WHAT NEEDS TO BE DONE:
Restrict the output to the lines below starting at the one that contains "set (m := find_matched" and ending at the one that contains "- intros Hu. rewrite Hst in Hu. rewrite Hm.", and restate them word for word, both ends included.

MATERIAL SHOWN:

Lemma candidate_features_scored (q : features) (e : StockItem.t) :
  candidate_features (scored q e) = extract_bucket_features (stock_text e).
Proof. unfold candidate_features. by rewrite scored_item. Qed.

(** X8: entries of equal features keep the order of the catalog. Entries
    from which the same features are extracted get the same score, so the
    sort cannot part them: when [max_results] is at least the size of the
    catalog, the candidates of features [f] are the catalog entries of
    features [f] and positive score, in catalog order, wherever the sort
    puts the entries that score otherwise. *)
Theorem X8_filter_ties_keep_catalog_order (q : features)
    (stock_data : list StockItem.t) (max_results : Z) (f : features) :
  (Z.of_nat (length stock_data) <= max_results)%Z ->
  filter (fun c => candidate_features c = f)
    (filter_stock_by_buckets q stock_data max_results)
  = scored q <$>
      filter (fun e => Qlt_bool 0 (item_score q e) = true
                       /\ extract_bucket_features (stock_text e) = f) stock_data.
Proof.
  intros H.
  set (s := _calculate_match_score q f).
  rewrite <- (filter_sub _ (fun c => has_score s c = true)).
  2:{ intros c Hc Hf.
      assert (HF : Forall (fun c => candidate_features c = f -> has_score s c = true)
                     (filter_stock_by_buckets q stock_data max_results)).
      { apply filter_stock_Forall, Forall_forall. intros e _ _ He.
        rewrite candidate_features_scored in He. rewrite has_score_scored.
        unfold item_score. rewrite He. apply Qeq_bool_iff. reflexivity. }
      rewrite Forall_forall in HF. by apply HF. }
  rewrite (filter_score_class q stock_data max_results s H).
  clear H. induction stock_data as [|e l IH]; [done|].
  rewrite !filter_cons.
  destruct (decide (Qlt_bool 0 (item_score q e) = true)) as [Hp|Hp].
  - destruct (decide (extract_bucket_features (stock_text e) = f)) as [Hf|Hf].
    + rewrite decide_True.
      2:{ split; [done|]. unfold item_score. rewrite Hf. apply Qeq_bool_iff. reflexivity. }
      rewrite decide_True by done.
      rewrite !fmap_cons, filter_cons, candidate_features_scored.
      rewrite decide_True by done. by rewrite IH.
    + rewrite (decide_False (P := _ /\ extract_bucket_features (stock_text e) = f))
        by (by intros [_ ?]).
      destruct (decide (Qlt_bool 0 (item_score q e) = true
                        /\ Qeq_bool (item_score q e) s = true)) as [Hs|Hs].
      * rewrite fmap_cons, filter_cons, candidate_features_scored.
        rewrite decide_False by done. exact IH.
      * exact IH.
  - rewrite !decide_False by (by intros [? _]). exact IH.
Qed.

Lemma determine_status_not_error (txt : pyval -> string) (s : pyfloat)
    (m : option Candidate.t) :
  _determine_match_status txt s m ≠ Error.
Proof.
  unfold _determine_match_status. destruct (PyFloat.lt _ _); [done|].
  destruct m as [item|]; [|done].
  destruct (quantity_of txt item) as [x|]; [|done].
  by destruct (PyFloat.le _ _).
Qed.

Lemma determine_status_found (txt : pyval -> string) (s : pyfloat)
    (m : option Candidate.t) :
  _determine_match_status txt s m ≠ Unmatched ->
  PyFloat.lt s (PyFloat.of_Z 40) = false /\ exists item, m = Some item.
Proof.
  unfold _determine_match_status.
  change low_confidence_threshold with (PyFloat.of_Z 40).
  destruct (PyFloat.lt _ _); [done|]. destruct m as [item|]; [eauto|done].
Qed.

Lemma confidence_very_low (s : pyfloat) :
  _get_confidence_level s = ConfVeryLow <->
  PyFloat.lt s (PyFloat.of_Z 40) = true \/ s = NaN.
Proof.
  unfold _get_confidence_level, high_confidence_threshold,
    medium_confidence_threshold, low_confidence_threshold,
    PyFloat.ge, PyFloat.le, PyFloat.lt, PyFloat.of_Z.
  destruct s as [x| | |]; simpl.
  - destruct (Qle_bool (inject_Z 80) x) eqn:E80.
    { apply Qle_bool_iff in E80. split; [done|]. intros [H|H]; [|done].
      apply Qlt_bool_iff in H. change (inject_Z 80) with 80%Q in E80.
      change (inject_Z 40) with 40%Q in H. lra. }
    destruct (Qle_bool (inject_Z 60) x) eqn:E60.
    { apply Qle_bool_iff in E60. split; [done|]. intros [H|H]; [|done].
      apply Qlt_bool_iff in H. change (inject_Z 60) with 60%Q in E60.
      change (inject_Z 40) with 40%Q in H. lra. }
    destruct (Qle_bool (inject_Z 40) x) eqn:E40.
    { apply Qle_bool_iff in E40. split; [done|]. intros [H|H]; [|done].
      apply Qlt_bool_iff in H. lra. }
    split; [intros _; left|done].
    apply Qlt_bool_iff. apply Qnot_le_lt. intros H. apply Qle_bool_iff in H. congruence.
  - split; [done|]. intros [H|H]; done.
  - split; [intros _; by left|done].
  - split; [intros _; by right|done].
Qed.

Section ClassifierInvariants.

Variable float_error_text : pyval -> string.

Lemma enhance_fields (ai_result : Judgment.t) (filtered_stock : list Candidate.t)
    (rfp_features : gmap nat (list string)) (score : pyfloat) :
  coerced_score float_error_text ai_result = inr score ->
  let r := _enhance_ai_result float_error_text ai_result filtered_stock rfp_features in
  let m := find_matched (judged_code ai_result) filtered_stock in
  Result.status r = _determine_match_status float_error_text score m
  /\ Result.match_score r = score
  /\ Result.confidence_level r = Some (_get_confidence_level score)
  /\ Result.matched_stock_details r = Some m
  /\ Result.filtered_candidates r = Some (length filtered_stock)
  /\ Result.on_hand_quantity r =
     Some match m with
          | Some item => default (PyFloat.of_Z 0) (quantity_of float_error_text item)
          | None => PyFloat.of_Z 0
          end.
Proof.
  unfold coerced_score, _enhance_ai_result, judged_code. intros ->. done.
Qed.

(** X9: what the classifier keeps true when [float] accepts the score. The
    status is never error; a status other than unmatched means that the
    score is not below 40 and that the matched stock entry is the first
    candidate whose code is the code of the judgment, which is not empty; an
    unmatched status means a score below 40 or no matched entry; an
    unavailable status comes with a reported quantity of at most 0; without
    a matched entry the reported quantity is 0; and a result that is not
    unmatched, with a score that is a number, has confidence high, medium
    or low. *)
Theorem X9_classifier_invariants (ai_result : Judgment.t)
    (filtered_stock : list Candidate.t) (rfp_features : gmap nat (list string))
    (score : pyfloat) :
  coerced_score float_error_text ai_result = inr score ->
  let r := _enhance_ai_result float_error_text ai_result filtered_stock rfp_features in
  Result.status r ≠ Error
  /\ (Result.status r ≠ Unmatched ->
      PyFloat.lt score (PyFloat.of_Z 40) = false
      /\ exists item,
           Result.matched_stock_details r = Some (Some item)
           /\ List.find (code_is (judged_code ai_result)) filtered_stock = Some item
           /\ item ∈ filtered_stock
           /\ code_of item = judged_code ai_result
           /\ py_truthy (judged_code ai_result) = true)
  /\ (Result.status r = Unmatched ->
      PyFloat.lt score (PyFloat.of_Z 40) = true
      \/ Result.matched_stock_details r = Some None)
  /\ (Result.status r = Unavailable ->
      exists x, Result.on_hand_quantity r = Some x
                /\ PyFloat.le x (PyFloat.of_Z 0) = true)
  /\ (Result.matched_stock_details r = Some None ->
      Result.on_hand_quantity r = Some (PyFloat.of_Z 0))
  /\ (score ≠ NaN -> Result.status r ≠ Unmatched ->
      Result.confidence_level r = Some ConfHigh
      \/ Result.confidence_level r = Some ConfMedium
      \/ Result.confidence_level r = Some ConfLow).
Proof.
  intros Hs r.
  destruct (enhance_fields _ filtered_stock rfp_features _ Hs)
    as (Hst & Hsc & Hconf & Hm & Hn & Hq).
  fold r in Hst, Hsc, Hconf, Hm, Hn, Hq.
  set (m := find_matched (judged_code ai_result) filtered_stock) in *.
  assert (Hfound : Result.status r ≠ Unmatched ->
            PyFloat.lt score (PyFloat.of_Z 40) = false /\ exists item, m = Some item).
  { rewrite Hst. apply determine_status_found. }
  split; [rewrite Hst; apply determine_status_not_error|].
  split; [|split; [|split; [|split]]].
  - intros Hne. destruct (Hfound Hne) as [Hlt [item Hitem]].
    split; [done|]. exists item. rewrite Hm, Hitem.
    pose proof Hitem as Hitem'. subst m.
    apply find_matched_some in Hitem' as [Hin Hcode].
    unfold find_matched in Hitem.
    destruct (py_truthy (judged_code ai_result)); [done|discriminate].
  - intros Hu. rewrite Hst in Hu. rewrite Hm.
    unfold _determine_match_status in Hu.
    change low_confidence_threshold with (PyFloat.of_Z 40) in Hu.
    destruct (PyFloat.lt _ _); [by left|]. right.
    destruct m as [item|]; [|done]. exfalso.
    destruct (quantity_of float_error_text item) as [x|]; [|done].
    by destruct (PyFloat.le _ _).
  - intros Hu. rewrite Hst in Hu. rewrite Hq.
    unfold _determine_match_status in Hu.
    destruct (PyFloat.lt _ _); [done|]. destruct m as [item|]; [|done].
    destruct (quantity_of float_error_text item) as [x|]; [|done]. simpl.
    destruct (PyFloat.le x _) eqn:E; [eauto|done].
  - intros Hnone. rewrite Hm in Hnone. injection Hnone as Hnone.
    by rewrite Hq, Hnone.
  - intros Hnan Hne. destruct (Hfound Hne) as [Hlt _].
    rewrite Hconf.
    destruct (_get_confidence_level score) eqn:E; eauto.
    apply confidence_very_low in E as [E|E]; congruence.
Qed.

(** X10: the classifier answers error exactly when [float] rejects the score
    of the judgment. *)
Theorem X10_error_iff_score_rejected (ai_result : Judgment.t)
    (filtered_stock : list Candidate.t) (rfp_features : gmap nat (list string)) :
  Result.status (_enhance_ai_result float_error_text ai_result filtered_stock rfp_features)
    = Error
  <-> exists e, coerced_score float_error_text ai_result = inl e.
Proof.
  destruct (coerced_score float_error_text ai_result) as [e|s] eqn:Hs.
  - split; [eauto|intros _].
    unfold coerced_score in Hs. unfold _enhance_ai_result. by rewrite Hs.
  - split; [|intros [e [=]]]. intros H. exfalso.
    rewrite (enhance_status float_error_text _ _ _ _ Hs) in H.
    by apply determine_status_not_error in H.
Qed.

End ClassifierInvariants.

Lemma bucket_set_empty (b : nat) : bucket_set (∅ : gmap nat (list string)) b = ∅.
Proof. unfold bucket_set. by rewrite lookup_empty. Qed.

Lemma item_score_no_features (e : StockItem.t) : item_score ∅ e = 0%Q.
Proof.
  apply zero_overlap_score. unfold zero_overlap. apply Forall_forall.
  intros b _. rewrite bucket_set_empty. set_solver.
Qed.

Lemma filter_no_features (stock_data : list StockItem.t) (n : Z) :
  filter_stock_by_buckets ∅ stock_data n = [].
Proof.
  unfold filter_stock_by_buckets. rewrite score_items_spec.
  assert (H : filter (fun e => Qlt_bool 0 (item_score ∅ e) = true) stock_data = []).
  { induction stock_data as [|e l IH]; [done|].
    rewrite filter_cons, item_score_no_features. by rewrite decide_False. }
  rewrite H, fmap_nil. unfold slice_to, sort_desc. cbn [foldr].
  destruct (0 <=? n)%Z; apply take_nil.
Qed.

Lemma filter_no_stock (q : gmap nat (list string)) (n : Z) :
  filter_stock_by_buckets q [] n = [].
Proof.
  unfold filter_stock_by_buckets, slice_to, score_items, sort_desc. cbn [foldl foldr].
  destruct (0 <=? n)%Z; apply take_nil.
Qed.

SOLUTION TO THIS EXERCISE:
  set (m := find_matched (judged_code ai_result) filtered_stock) in *.
  assert (Hfound : Result.status r ≠ Unmatched ->
            PyFloat.lt score (PyFloat.of_Z 40) = false /\ exists item, m = Some item).
  { rewrite Hst. apply determine_status_found. }
  split; [rewrite Hst; apply determine_status_not_error|].
  split; [|split; [|split; [|split]]].
  - intros Hne. destruct (Hfound Hne) as [Hlt [item Hitem]].
    split; [done|]. exists item. rewrite Hm, Hitem.
    pose proof Hitem as Hitem'. subst m.
    apply find_matched_some in Hitem' as [Hin Hcode].
    unfold find_matched in Hitem.
    destruct (py_truthy (judged_code ai_result)); [done|discriminate].
  - intros Hu. rewrite Hst in Hu. rewrite Hm.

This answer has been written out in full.